Transition metal complexes with sulphur ligands. Part 67. A novel type of reaction: nucleophilic alkylation of thiolato ligands by carbanions via intramolecular electron transfer. Alkylation and reduction of [W(S2C6H4)3] by lithium alkyls

Abstract

The reaction of [W(S₂C₆H₄)₃]1 with LiMe depends on the concentration of the latter and yields either the anionic tungsten(IV) complex [NR₄][W(S₂C₆H₄)₂(MeSC₆H₄S)](R = Me, 2a; or Et, 2b) or the anionic tungsten(V) complex [NMe₄][W(S₂C₆H₄)₃]3b. This novel type of reaction demonstrates the reactive versatility of transition-metal sulphur centres and is of importance for the understanding of trans-methylation reactions catalysed by oxidoreductases with sulphur-co-ordinated transition-metal centres, e.g. CO dehydrogenase. When 1 is treated with LiEt, LiCH₂Bu^t or LiPh only a reduction of 1 takes place yielding 3b.
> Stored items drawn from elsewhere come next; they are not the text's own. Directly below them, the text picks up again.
Lemma encode_profile_spec capacity output p :
  stored_wf p -> texts_fit p -> (length output + largest_profile <= capacity)%nat ->
  encode_profile capacity output p = Some (output ++ profile_bytes p).
Proof.
  intros Hwf Hf Hc. pose proof (length_profile_bytes p Hwf Hf) as Hl. unfold profile_bytes in *.
  destruct Hwf as [_ _ _ _ Hd _ _], Hf as [H1 H2 H3 H4 H5 H6].
  rewrite !length_app, length_block_bytes in Hl by lia.
  assert (13 <= largest_profile)%nat by (unfold largest_profile; lia).
  unfold encode_profile. rewrite (proj2 (Nat.ltb_ge _ _)) by lia. fold (header_bytes p).
  change (length (header_bytes p)) with 13%nat in Hl. rewrite !length_string_bytes in Hl.
  assert (length (header_bytes p) = 13%nat) as Lh by done.
  do 5 (rewrite append_string_spec by (done || capacities; lia);
        rewrite ?length_app, ?length_string_bytes, ?Lh;
        rewrite (proj2 (Nat.leb_le _ _)) by lia; cbn [mbind option_bind]).
  rewrite append_bytes_spec by (capacities; lia). rewrite !length_app, !length_string_bytes, Lh.
  rewrite (proj2 (Nat.leb_le _ _)) by lia. by rewrite <- !app_assoc.
Qed.

Lemma decode_profile_header output p rest :
  stored_wf p ->
  let input := output ++ header_bytes p ++ rest in
  input.[length output] = profile_version p
  /\ i32 (LE.read_u32 (drop (length output + 1) input)) = priority p
  /\ LE.read_u64 (drop (length output + 5) input) = last_success_unix_ms p.
Proof.
  intros [Hv Hp Hs _ _ _ _] input. subst input. unfold header_bytes. rewrite <- !app_assoc. split_and!.
  - apply lookup_middle.
  - rewrite <- drop_drop, drop_app_length. change (drop 1 ([profile_version p] ++ ?l)) with l.
    rewrite LEFacts.read_write_u32 by words. words.
  - rewrite <- drop_drop, drop_app_length.
    change (drop 5 ([profile_version p] ++ LE.write_u32 (u32 (priority p)) ++ ?l)) with l.
    by apply LEFacts.read_write_u64.
Qed.

(** The readers on an input whose rest is known. *)
Lemma split_at (input : bytes) offset l :
  drop offset input = l -> l <> [] -> exists prefix, input = prefix ++ l /\ length prefix = offset.
Proof.
  intros Hd Hl. exists (take offset input). split; [by rewrite <- Hd, take_drop|].
  rewrite length_take. apply (f_equal length) in Hd. rewrite length_drop in Hd.
  destruct l; [done|]. simpl in Hd. lia.
Qed.

Lemma read_string_drop input value rest offset capacity :
  drop offset input = string_bytes value ++ rest ->
  terminated value capacity = true -> (capacity <= 256)%nat ->
  read_string input offset (replicate capacity 0) capacity
  = Some (pad capacity (c_string value), (offset + length (string_bytes value))%nat)
  /\ drop (offset + length (string_bytes value)) input = rest.
Proof.
  intros Hd Ht%terminated_strlen Hc. destruct (split_at _ _ _ Hd ltac:(done)) as (prefix & -> & <-).
  rewrite read_string_spec by done. rewrite length_app. split; [done|].
  by rewrite <- drop_drop, drop_app_length, drop_app_length.
Qed.

Lemma read_bytes_drop input value size rest offset capacity :
  drop offset input = block_bytes value size ++ rest ->
  (0 < size <= capacity)%nat -> Z.of_nat capacity <= 65535 -> (size <= length value)%nat ->
  read_bytes input offset (replicate capacity 0) capacity
  = Some (pad capacity (take size value), Z.of_nat size, (offset + length (block_bytes value size))%nat)
  /\ drop (offset + length (block_bytes value size)) input = rest.
Proof.
  intros Hd Hs Hc Hl. destruct (split_at _ _ _ Hd ltac:(done)) as (prefix & -> & <-).
  rewrite read_bytes_spec by done. rewrite length_app. split; [done|].
  by rewrite <- drop_drop, drop_app_length, drop_app_length.
Qed.

Lemma decode_profile_spec input offset p rest :
  stored_wf p -> texts_fit p -> drop offset input = profile_bytes p ++ rest ->
  decode_profile input offset empty_profile
  = Some (canonical p, (offset + length (profile_bytes p))%nat)
  /\ drop (offset + length (profile_bytes p)) input = rest.
Proof.
  intros Hwf [H1 H2 H3 H4 H5 H6] Hd. pose proof (wf_der _ Hwf) as Hder.
  unfold profile_bytes in Hd. rewrite <- !app_assoc in Hd.
  destruct (split_at _ _ _ Hd ltac:(done)) as (prefix & Hi & <-).
  match type of Hd with _ = header_bytes p ++ ?tail =>
    pose proof (decode_profile_header prefix p tail Hwf) as (Ev & Ep & Es) end.
  rewrite <- Hi in Ev, Ep, Es. unfold decode_profile. rewrite Ev, Ep, Es, (u8_id _ (wf_version _ Hwf)).
  rewrite (proj2 (Nat.ltb_ge (length input) _)) by (rewrite Hi, length_app; simpl; lia).
  assert (drop (length prefix + 13) input = drop 13 (drop (length prefix) input)) as E
    by by rewrite drop_drop.
  rewrite Hd in E. change (drop 13 (header_bytes p ++ ?l)) with l in E.
  change (replicate DECK_COMPANION_PROFILE_ID_CAPACITY 0) with (profile_id empty_profile).
  assert (DECK_COMPANION_PROFILE_ID_CAPACITY <= 256 /\ DECK_COMPANION_DISPLAY_NAME_CAPACITY <= 256
    /\ DECK_COMPANION_HUB_ADDRESS_CAPACITY <= 256 /\ DECK_COMPANION_TOKEN_CAPACITY <= 256
    /\ DECK_COMPANION_FINGERPRINT_CAPACITY <= 256)%nat as (C1 & C2 & C3 & C4 & C5)
    by (capacities; lia).
  cbn [profile_id display_name hub_address token certificate_fingerprint certificate_der empty_profile].
  destruct (read_string_drop _ _ _ _ _ E H1 C1) as [-> E1]. cbn [mbind option_bind].
  destruct (read_string_drop _ _ _ _ _ E1 H2 C2) as [-> E2]. cbn [mbind option_bind].
  destruct (read_string_drop _ _ _ _ _ E2 H3 C3) as [-> E3]. cbn [mbind option_bind].
  destruct (read_string_drop _ _ _ _ _ E3 H4 C4) as [-> E4]. cbn [mbind option_bind].
  destruct (read_string_drop _ _ _ _ _ E4 H5 C5) as [-> E5]. cbn [mbind option_bind].
  destruct (read_bytes_drop _ _ _ _ _ DECK_COMPANION_CERTIFICATE_DER_CAPACITY E5) as [-> E6];
    [lia|by capacities|lia|]. cbn [mbind option_bind].
  rewrite Z2Nat.id by lia. unfold profile_bytes.
  rewrite !length_app. change (length (header_bytes p)) with 13%nat.
  rewrite !Nat.add_assoc in *. split; [|exact E6]. done.
Qed.

(** ** Valid profiles and sets *)

Lemma fingerprint_terminated v capacity :
  length v = capacity -> capacity = 72%nat -> valid_fingerprint v = true -> terminated v capacity = true.
Proof.
  intros Hl Hc (hex & E & Hh & _)%valid_fingerprint_spec.
  assert (strlen v = 71%nat) by (unfold strlen; by rewrite E, length_app, Hh).
  apply strlen_terminated; lia.
Qed.

(** The texts of a valid profile. *)
Record profile_ok (p : profile) : Prop := {
  id_ok : fingerprint (id p);
  name_ok : name p <> [] /\ Forall graphic (name p) /\ (length (name p) < DECK_COMPANION_DISPLAY_NAME_CAPACITY)%nat;
  address_ok : hub_text (address p) /\ (length (address p) < DECK_COMPANION_HUB_ADDRESS_CAPACITY)%nat;
  secret_ok : length (secret p) = 43%nat /\ Forall (fun b => is_base64url b = true) (secret p);
  certificate_ok : (0 < length (certificate p) <= DECK_COMPANION_CERTIFICATE_DER_CAPACITY)%nat;
}.

Record profile_facts (p : StoredProfile) : Prop := {
  fact_version : profile_version p = DECK_COMPANION_PROFILE_VERSION;
  fact_fits : texts_fit p;
  fact_ok : profile_ok (text_of p);
  fact_same : c_string (certificate_fingerprint p) = c_string (profile_id p);
}.

Lemma valid_profile_spec p : stored_wf p -> valid_profile p = true <-> profile_facts p.
Proof.
  intros [_ _ _ Hsz Hder Hid Hfp]. unfold valid_profile. split.
  - intros Hv. bool_prop.
    match goal with H : strcmp_eq _ _ = true |- _ => unfold strcmp_eq in H; bool_prop; rename H into Hsame end.
    match goal with H : valid_fingerprint (profile_id p) = true |- _ => rename H into Hf1 end.
    match goal with H : valid_fingerprint (certificate_fingerprint p) = true |- _ => rename H into Hf2 end.
    match goal with H : safe_ascii _ _ _ = true |- _ => apply safe_ascii_spec in H as (Hnt & Hn & Hng) end.
    match goal with H : valid_address _ = true |- _ => apply valid_address_spec in H as (Hat & Ha) end.
    match goal with H : valid_base64url _ _ = true |- _ => apply valid_base64url_spec in H as (Htl & Ht) end.
    pose proof (fingerprint_terminated _ _ Hid eq_refl Hf1). pose proof (fingerprint_terminated _ _ Hfp eq_refl Hf2).
    apply valid_fingerprint_spec in Hf1. split; [done| | |done].
    + split; try done. lia.
    + split; unfold text_of; cbn [id name address secret certificate]; try done.
      * split_and!; try done. by apply terminated_strlen in Hnt.
      * split; [done|]. by apply terminated_strlen in Hat.
      * rewrite length_take, Hder. lia.
  - intros [Hv [H1 H2 H3 H4 H5 H6] [Hid' Hn Ha Hs _] Hsame]. unfold text_of in *. cbn [id name address secret] in *.
    rewrite Hv, Z.eqb_refl, H4. repeat (apply andb_true_iff; split); try done.
    + by apply valid_fingerprint_spec.
    + apply safe_ascii_spec. naive_solver.
    + apply valid_address_spec. naive_solver.
    + apply valid_base64url_spec. naive_solver.
    + apply valid_fingerprint_spec. by rewrite Hsame.
    + lia.
    + lia.
    + unfold strcmp_eq. by rewrite bool_decide_eq_true_2.
Qed.

Lemma canonical_texts p :
  texts_fit p -> stored_wf p ->
  c_string (profile_id (canonical p)) = c_string (profile_id p)
  /\ c_string (certificate_fingerprint (canonical p)) = c_string (certificate_fingerprint p)
  /\ text_of (canonical p) = text_of p /\ texts_fit (canonical p) /\ stored_wf (canonical p).
Proof.
  intros [H1 H2 H3 H4 H5 H6] [W1 W2 W3 W4 W5 W6 W7].
  apply terminated_strlen in H1, H2, H3, H4, H5.
  assert (forall c v, c_string (pad c (c_string v)) = c_string v) as Hs by (intros; apply c_string_pad, c_string_nonzero).
  assert (length (take (Z.to_nat (certificate_der_size p)) (certificate_der p))
          = Z.to_nat (certificate_der_size p)) as Hl by (rewrite length_take; lia).
  split_and!.
  - apply Hs.
  - apply Hs.
  - unfold text_of, canonical. cbn. rewrite !Hs. f_equal. unfold pad. rewrite take_app_le by lia.
    by rewrite take_take, Nat.min_id.
  - by split; simpl; try by apply terminated_pad.
  - split; simpl; try done; apply length_pad; unfold strlen in *; lia.
Qed.

Lemma canonical_valid p : stored_wf p -> valid_profile p = true -> valid_profile (canonical p) = true.
Proof.
  intros Hwf Hv. pose proof (proj1 (valid_profile_spec p Hwf) Hv) as [H1 H2 H3 H4].
  destruct (canonical_texts p H2 Hwf) as (E1 & E2 & E3 & Hf' & Hwf').
  apply valid_profile_spec; [done|]. split; [done|done|by rewrite E3|by rewrite E1, E2].
Qed.

(** *** Sets *)

(** The profiles in use. *)
Definition used (set : StoredSet) : list StoredProfile := take (Z.to_nat (count set)) (profiles set).

Record set_wf (set : StoredSet) : Prop := {
  wf_count : is_u8 (count set);
  wf_active : is_u8 (active_index set);
  wf_length : length (profiles set) = DECK_COMPANION_MAX_PROFILES;
  wf_profiles : Forall stored_wf (profiles set);
}.

(** The set as a book of profiles, one of them chosen unless it is empty. *)
Record book := { entries : list profile; chosen : option nat }.

#[export] Instance book_eq_dec : EqDecision book.
Proof. solve_decision. Defined.

Definition book_of (set : StoredSet) : book :=
  {| entries := map text_of (used set);
     chosen := if count set =? 0 then None else Some (Z.to_nat (active_index set)) |}.

Record book_ok (b : book) : Prop := {
  entries_ok : Forall profile_ok (entries b);
  ids_unique : NoDup (map id (entries b));
  entries_fit : (length (entries b) <= DECK_COMPANION_MAX_PROFILES)%nat;
  chosen_ok : match chosen b with
              | None => entries b = []
              | Some i => (i < length (entries b))%nat
              end;
}.

Definition canonical_set (set : StoredSet) : StoredSet :=
  {| count := count set; active_index := active_index set;
     profiles := map canonical (used set)
       ++ replicate (DECK_COMPANION_MAX_PROFILES - length (used set)) empty_profile |}.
The reaction of complex 1 with 2 equivalents of LiBuⁿ affords the dianionic tungsten(IV) complex [NMe₄]₂[W(S₂C₆H₄)₃]4. The electrophilic alkylation of 4 by 2 equivalents of R₃OBF₄(RMe or Et) or of 2b by 1 equivalent of Me₃OBF₄ leads to the doubly alkylated complexes [W(S₂C₆H₄)(RSC₆H₄S)₂](R = Me, 5a; or Et, 5b).